Xavier DavisContributor INovember 16, 2008

Since 2004, the ACC conference champion had at least one school that was always mentioned:  Virginia Tech.  

With a 16 -10 win on Dec 4, 2004 over the  Miami Hurricanes, Virginia Tech secured the ACC championship their first year in the conference after 50 plus years of snubbing.

The ACC has had the Hokies as one of the favorites ever since.  

Fast forward to 2008.  The defending champion Hokies are still a favorite but not THE favorite.  At least not in the preseason.  

The popular pick was the Clemson Tigers until their dismantling at the hands of the Crimson Tide of Alabama.  Lo and behold, the Hokies lose to ECU and the ACC's credibility is in serious jeopardy.  

The Hokies righted the ship for the next five games, some would say in spite of offensive coordinator Bryan Stinespring, and assumed their role of ACC favorite.  Others stepped up as well including Georgia Tech, North Carolina and the return of the Sunshine State representatives, Miami and Florida State.  

Then losses to Boston College, Florida State, and Miami in three of their next four games put the Hokies in a position they have not known often since their ACC occupation.  

The 2008 Hokies will need losses by Miami along with wins in their final two games to get to Tampa.  Miami faces Georgia Tech in a Thursday night contest which could easily go either way.  

N.C. State is the last conference game for Miami.  The Hokies may be asking for a lot if they have to pin their hopes on the Wolfpack.  And this is all assuming the Hokies can handle a newly tough UVA team and improved Duke team.  

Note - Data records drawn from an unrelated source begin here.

(* ===== verification/FormScreens.v ===== *)
(** * Creating and editing records (src/tui/screens/create_record.rs,
    src/tui/screens/edit_record.rs)

    The two screens with a record form: their keys, the mouse on the first, their dialogs and
    drop-down lists, the generator of passwords inside, and what they send.  Their code is
    the same in most handlers; what they share is the module [RecordForm], and the modules
    of the screens hold the rest.  Drawing is left out, and with it the size of the
    terminal is set where the screen is drawn. *)

From S2P Require Import Prelude Text Errors Env Types Payload Vault Records Tags Password.
From S2P Require Import Listing Executor Generator Health Config ConfigExec Dispatch ListPanel.
From S2P Require Import DetailPanel Overlays MainScreen FormState.

(** The columns a text takes (crate [unicode_width]). *)
Class TextWidth : Type := display_width : string → nat.

Record RecordForm `{TextAreaLib} : Type := mkRecordForm {
  rf_form : FormState;
  rf_generator : EmbeddedGeneratorState;
}.

#[export] Instance eta_RecordForm `{TextAreaLib} : Eta RecordForm := λ p,
  mkRecordForm _ (rf_form p) (rf_generator p).

#[export] Instance eta_EmbeddedGeneratorState : Eta EmbeddedGeneratorState := λ e,
  mkEmbeddedGeneratorState (eg_expanded e) (eg_generator e).

Module RecordForm.
Section s.
Context {W : Type} `{TextAreaLib} `{Translations} `{Messages} `{Rng W} `{CommandQueue W}.
Context `{System W} `{Calendar W}.
Import FormState PasswordFieldFocus.

Definition Step : Type := RecordForm * ScreenResult.t.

With the offense sputtering essentially all year long, no game is a given.  After all, the Furman Paladins were only down by three in Blacksburg earlier this year.

Regardless of tiebreakers and the necessary scenarios for the Hokies getting in the ACC Championship, the question is: do the Hokies really deserve it?  As a Hokie alum, I say no.  

The defense has been pretty good, not as good as we are used to, but they have still kept the Hokies in games.  In some ways, I think a no-show in Tampa, along with a struggle (with a win) in a second tier bowl game may be better for the program.  

This year's preseason ranking was a rep ranking.  With 40 percent of the team never having played a college game at the season start, it's somewhat ludicrous to have put this team in the top 20.   

Ideally, the offensive debacle will lead to Frank Beamer regaining some of his own respect by showing Bryan Stinespring the door.  There are plenty of sites, blog posts, and comments out there that will illustrate the faux-pas the Stinespring reign has been.

Unfortunately, his follies have taken a program that rose on hard-work, effort, and fundamentals and made them a background detail.  Frank Beamer may very well lose defensive genius Bud Foster next year.  Without Bud, and without an offense, what will become of Hokies football?